### What to do
Starting with the line containing "intros H1 H2" and going on through the line containing "- rewrite (im_len", return the lines of the data below exactly, and only those.

(Extracted data)

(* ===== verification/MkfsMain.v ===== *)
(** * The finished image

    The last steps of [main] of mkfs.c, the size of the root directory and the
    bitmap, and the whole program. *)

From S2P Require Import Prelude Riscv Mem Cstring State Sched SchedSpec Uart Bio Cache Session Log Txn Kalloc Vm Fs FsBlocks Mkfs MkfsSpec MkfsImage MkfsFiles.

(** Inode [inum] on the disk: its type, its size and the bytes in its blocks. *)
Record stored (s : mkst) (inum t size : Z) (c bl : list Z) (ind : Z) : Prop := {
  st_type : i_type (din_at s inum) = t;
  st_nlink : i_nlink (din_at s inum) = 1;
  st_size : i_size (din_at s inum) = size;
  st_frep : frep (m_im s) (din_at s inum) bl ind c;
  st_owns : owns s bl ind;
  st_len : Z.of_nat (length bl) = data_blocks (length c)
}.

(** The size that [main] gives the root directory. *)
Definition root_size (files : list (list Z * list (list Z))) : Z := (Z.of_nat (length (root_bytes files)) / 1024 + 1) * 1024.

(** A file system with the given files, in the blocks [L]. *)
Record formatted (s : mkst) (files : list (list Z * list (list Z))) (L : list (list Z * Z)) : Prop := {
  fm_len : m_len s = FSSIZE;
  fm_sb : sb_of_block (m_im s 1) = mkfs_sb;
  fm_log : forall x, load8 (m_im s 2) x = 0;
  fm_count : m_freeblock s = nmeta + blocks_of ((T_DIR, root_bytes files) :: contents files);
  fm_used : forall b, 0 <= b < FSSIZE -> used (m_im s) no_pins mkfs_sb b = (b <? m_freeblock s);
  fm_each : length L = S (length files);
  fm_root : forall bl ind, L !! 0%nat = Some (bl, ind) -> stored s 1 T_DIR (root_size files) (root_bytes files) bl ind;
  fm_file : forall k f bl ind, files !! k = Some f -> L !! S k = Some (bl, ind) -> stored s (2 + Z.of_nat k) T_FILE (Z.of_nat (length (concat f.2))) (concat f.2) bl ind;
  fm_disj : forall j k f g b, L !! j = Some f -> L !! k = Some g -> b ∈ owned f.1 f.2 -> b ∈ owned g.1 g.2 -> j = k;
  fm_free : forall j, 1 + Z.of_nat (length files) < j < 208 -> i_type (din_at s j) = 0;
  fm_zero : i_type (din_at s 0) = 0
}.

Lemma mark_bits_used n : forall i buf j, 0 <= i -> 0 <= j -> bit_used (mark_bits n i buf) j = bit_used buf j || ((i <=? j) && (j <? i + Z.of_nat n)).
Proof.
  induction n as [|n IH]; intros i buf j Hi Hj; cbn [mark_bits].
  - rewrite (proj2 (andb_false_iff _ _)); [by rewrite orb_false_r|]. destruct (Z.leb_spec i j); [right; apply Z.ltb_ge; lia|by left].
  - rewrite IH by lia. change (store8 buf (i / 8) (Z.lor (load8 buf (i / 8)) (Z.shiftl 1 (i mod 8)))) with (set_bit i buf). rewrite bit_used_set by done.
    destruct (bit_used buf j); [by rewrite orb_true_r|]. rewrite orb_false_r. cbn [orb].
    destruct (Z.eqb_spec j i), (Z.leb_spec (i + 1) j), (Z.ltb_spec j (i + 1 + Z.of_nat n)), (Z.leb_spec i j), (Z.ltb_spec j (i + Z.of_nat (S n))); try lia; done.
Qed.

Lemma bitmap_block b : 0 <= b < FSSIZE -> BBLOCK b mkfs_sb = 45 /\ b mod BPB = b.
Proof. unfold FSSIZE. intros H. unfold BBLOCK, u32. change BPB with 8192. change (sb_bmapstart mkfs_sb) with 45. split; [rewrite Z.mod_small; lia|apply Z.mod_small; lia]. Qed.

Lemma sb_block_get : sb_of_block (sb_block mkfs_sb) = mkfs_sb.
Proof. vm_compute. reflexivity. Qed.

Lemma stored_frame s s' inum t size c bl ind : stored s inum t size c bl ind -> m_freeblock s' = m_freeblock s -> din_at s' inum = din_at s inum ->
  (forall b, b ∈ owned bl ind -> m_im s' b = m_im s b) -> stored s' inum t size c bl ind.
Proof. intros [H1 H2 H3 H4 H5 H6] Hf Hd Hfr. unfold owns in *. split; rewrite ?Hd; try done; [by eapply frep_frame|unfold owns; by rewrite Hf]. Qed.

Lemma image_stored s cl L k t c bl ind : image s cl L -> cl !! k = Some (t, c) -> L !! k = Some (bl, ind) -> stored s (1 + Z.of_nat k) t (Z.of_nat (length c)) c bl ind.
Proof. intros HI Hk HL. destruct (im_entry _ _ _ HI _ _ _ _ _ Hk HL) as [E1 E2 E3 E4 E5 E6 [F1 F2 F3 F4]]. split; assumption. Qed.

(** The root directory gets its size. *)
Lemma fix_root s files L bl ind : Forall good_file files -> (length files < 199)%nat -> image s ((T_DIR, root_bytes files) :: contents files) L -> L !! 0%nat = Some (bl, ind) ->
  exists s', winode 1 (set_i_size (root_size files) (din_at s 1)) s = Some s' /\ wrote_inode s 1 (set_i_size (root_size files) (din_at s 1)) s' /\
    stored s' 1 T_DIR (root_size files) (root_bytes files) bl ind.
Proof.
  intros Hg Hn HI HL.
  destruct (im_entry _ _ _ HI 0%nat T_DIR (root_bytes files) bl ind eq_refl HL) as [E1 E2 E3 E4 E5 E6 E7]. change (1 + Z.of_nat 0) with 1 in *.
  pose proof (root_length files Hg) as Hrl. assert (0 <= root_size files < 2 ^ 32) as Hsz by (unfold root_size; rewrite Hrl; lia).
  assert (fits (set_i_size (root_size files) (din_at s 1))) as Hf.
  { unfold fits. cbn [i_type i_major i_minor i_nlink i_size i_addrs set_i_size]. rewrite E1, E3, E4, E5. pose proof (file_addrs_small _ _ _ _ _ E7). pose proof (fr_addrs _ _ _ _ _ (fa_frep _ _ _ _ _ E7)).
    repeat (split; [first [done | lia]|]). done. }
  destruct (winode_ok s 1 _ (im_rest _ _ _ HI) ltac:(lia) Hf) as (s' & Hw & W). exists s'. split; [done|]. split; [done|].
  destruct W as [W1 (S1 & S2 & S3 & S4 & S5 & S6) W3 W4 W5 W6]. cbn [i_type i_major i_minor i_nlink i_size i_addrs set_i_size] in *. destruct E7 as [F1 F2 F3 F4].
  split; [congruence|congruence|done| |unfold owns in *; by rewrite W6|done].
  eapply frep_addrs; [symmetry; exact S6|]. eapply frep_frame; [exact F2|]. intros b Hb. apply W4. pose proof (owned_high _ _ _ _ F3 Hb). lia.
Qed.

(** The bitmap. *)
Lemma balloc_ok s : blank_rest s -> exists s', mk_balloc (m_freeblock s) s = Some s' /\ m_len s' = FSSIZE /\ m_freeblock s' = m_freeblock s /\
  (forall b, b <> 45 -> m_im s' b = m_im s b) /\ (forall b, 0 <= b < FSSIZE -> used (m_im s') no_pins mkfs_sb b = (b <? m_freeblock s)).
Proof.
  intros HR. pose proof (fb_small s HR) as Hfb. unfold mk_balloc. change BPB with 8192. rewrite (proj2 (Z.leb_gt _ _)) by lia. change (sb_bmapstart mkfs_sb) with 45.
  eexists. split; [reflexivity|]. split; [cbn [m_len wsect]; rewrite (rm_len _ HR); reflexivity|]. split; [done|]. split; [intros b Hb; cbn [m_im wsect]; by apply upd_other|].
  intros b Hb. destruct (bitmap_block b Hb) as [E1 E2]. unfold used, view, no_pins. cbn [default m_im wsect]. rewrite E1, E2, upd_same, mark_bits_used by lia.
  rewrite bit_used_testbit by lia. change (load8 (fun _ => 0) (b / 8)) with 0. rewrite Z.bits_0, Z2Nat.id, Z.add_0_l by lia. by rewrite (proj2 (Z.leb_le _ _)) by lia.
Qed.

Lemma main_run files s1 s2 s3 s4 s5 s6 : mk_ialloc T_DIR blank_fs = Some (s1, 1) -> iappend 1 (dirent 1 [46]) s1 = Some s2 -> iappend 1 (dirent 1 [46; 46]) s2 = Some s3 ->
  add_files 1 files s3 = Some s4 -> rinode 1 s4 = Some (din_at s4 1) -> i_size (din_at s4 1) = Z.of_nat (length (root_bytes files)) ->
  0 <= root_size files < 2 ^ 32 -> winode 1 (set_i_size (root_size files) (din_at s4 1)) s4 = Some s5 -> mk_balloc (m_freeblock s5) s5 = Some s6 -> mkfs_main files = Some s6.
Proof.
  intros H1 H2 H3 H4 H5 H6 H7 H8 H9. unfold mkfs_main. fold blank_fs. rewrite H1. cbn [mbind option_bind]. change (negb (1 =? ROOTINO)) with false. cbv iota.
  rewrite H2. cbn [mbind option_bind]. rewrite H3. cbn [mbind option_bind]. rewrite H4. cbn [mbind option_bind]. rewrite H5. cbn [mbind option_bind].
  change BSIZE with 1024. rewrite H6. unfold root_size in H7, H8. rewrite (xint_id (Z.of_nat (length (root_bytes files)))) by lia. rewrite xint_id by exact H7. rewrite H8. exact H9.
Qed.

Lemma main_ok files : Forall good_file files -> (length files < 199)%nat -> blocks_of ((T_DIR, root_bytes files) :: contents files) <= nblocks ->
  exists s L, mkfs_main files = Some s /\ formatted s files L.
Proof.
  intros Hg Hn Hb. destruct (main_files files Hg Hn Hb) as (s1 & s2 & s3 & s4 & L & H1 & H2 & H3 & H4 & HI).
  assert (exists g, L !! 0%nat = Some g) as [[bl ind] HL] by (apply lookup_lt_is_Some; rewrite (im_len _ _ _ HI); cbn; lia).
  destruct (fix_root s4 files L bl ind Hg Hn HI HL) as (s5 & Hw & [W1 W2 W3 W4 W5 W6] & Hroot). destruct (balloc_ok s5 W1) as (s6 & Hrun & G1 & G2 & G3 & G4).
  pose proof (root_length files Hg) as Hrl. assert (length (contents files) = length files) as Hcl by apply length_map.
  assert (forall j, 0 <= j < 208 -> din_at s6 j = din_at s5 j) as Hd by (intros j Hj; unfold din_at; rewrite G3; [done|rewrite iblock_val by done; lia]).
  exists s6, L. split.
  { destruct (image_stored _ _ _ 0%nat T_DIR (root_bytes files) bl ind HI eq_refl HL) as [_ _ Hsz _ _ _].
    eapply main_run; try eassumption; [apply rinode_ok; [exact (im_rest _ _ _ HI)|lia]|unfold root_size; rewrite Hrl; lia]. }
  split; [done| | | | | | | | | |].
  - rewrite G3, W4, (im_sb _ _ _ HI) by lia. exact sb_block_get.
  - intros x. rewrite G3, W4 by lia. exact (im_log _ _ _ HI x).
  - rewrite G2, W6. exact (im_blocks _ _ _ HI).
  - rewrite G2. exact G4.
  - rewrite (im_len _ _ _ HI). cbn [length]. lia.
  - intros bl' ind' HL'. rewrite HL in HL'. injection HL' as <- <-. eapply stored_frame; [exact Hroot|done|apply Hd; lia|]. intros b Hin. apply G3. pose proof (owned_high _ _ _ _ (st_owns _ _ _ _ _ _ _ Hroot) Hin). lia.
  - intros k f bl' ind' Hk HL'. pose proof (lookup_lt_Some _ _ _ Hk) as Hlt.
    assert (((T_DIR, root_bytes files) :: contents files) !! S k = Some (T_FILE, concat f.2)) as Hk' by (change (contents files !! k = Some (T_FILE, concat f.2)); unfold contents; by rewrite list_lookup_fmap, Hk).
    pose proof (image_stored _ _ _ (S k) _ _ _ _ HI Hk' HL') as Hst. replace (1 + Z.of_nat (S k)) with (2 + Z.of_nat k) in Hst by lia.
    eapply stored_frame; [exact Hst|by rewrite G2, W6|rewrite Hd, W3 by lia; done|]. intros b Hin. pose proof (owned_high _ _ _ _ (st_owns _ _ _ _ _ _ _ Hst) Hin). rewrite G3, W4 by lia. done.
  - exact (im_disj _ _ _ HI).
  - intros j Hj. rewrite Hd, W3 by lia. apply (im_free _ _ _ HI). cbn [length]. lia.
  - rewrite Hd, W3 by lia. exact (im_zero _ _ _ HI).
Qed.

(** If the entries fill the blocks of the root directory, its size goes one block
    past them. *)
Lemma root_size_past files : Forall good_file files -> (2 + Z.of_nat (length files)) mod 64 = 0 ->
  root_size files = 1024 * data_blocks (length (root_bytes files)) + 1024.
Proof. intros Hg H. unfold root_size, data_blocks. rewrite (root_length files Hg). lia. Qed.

(End Extracted data)

### Task result
  intros H1 H2 H3 H4 H5 H6 H7 H8 H9. unfold mkfs_main. fold blank_fs. rewrite H1. cbn [mbind option_bind]. change (negb (1 =? ROOTINO)) with false. cbv iota.
  rewrite H2. cbn [mbind option_bind]. rewrite H3. cbn [mbind option_bind]. rewrite H4. cbn [mbind option_bind]. rewrite H5. cbn [mbind option_bind].
  change BSIZE with 1024. rewrite H6. unfold root_size in H7, H8. rewrite (xint_id (Z.of_nat (length (root_bytes files)))) by lia. rewrite xint_id by exact H7. rewrite H8. exact H9.
Qed.

Lemma main_ok files : Forall good_file files -> (length files < 199)%nat -> blocks_of ((T_DIR, root_bytes files) :: contents files) <= nblocks ->
  exists s L, mkfs_main files = Some s /\ formatted s files L.
Proof.
  intros Hg Hn Hb. destruct (main_files files Hg Hn Hb) as (s1 & s2 & s3 & s4 & L & H1 & H2 & H3 & H4 & HI).
  assert (exists g, L !! 0%nat = Some g) as [[bl ind] HL] by (apply lookup_lt_is_Some; rewrite (im_len _ _ _ HI); cbn; lia).
  destruct (fix_root s4 files L bl ind Hg Hn HI HL) as (s5 & Hw & [W1 W2 W3 W4 W5 W6] & Hroot). destruct (balloc_ok s5 W1) as (s6 & Hrun & G1 & G2 & G3 & G4).
  pose proof (root_length files Hg) as Hrl. assert (length (contents files) = length files) as Hcl by apply length_map.
  assert (forall j, 0 <= j < 208 -> din_at s6 j = din_at s5 j) as Hd by (intros j Hj; unfold din_at; rewrite G3; [done|rewrite iblock_val by done; lia]).
  exists s6, L. split.
  { destruct (image_stored _ _ _ 0%nat T_DIR (root_bytes files) bl ind HI eq_refl HL) as [_ _ Hsz _ _ _].
    eapply main_run; try eassumption; [apply rinode_ok; [exact (im_rest _ _ _ HI)|lia]|unfold root_size; rewrite Hrl; lia]. }
  split; [done| | | | | | | | | |].
  - rewrite G3, W4, (im_sb _ _ _ HI) by lia. exact sb_block_get.
  - intros x. rewrite G3, W4 by lia. exact (im_log _ _ _ HI x).
  - rewrite G2, W6. exact (im_blocks _ _ _ HI).
  - rewrite G2. exact G4.
  - rewrite (im_len _ _ _ HI). cbn [length]. lia.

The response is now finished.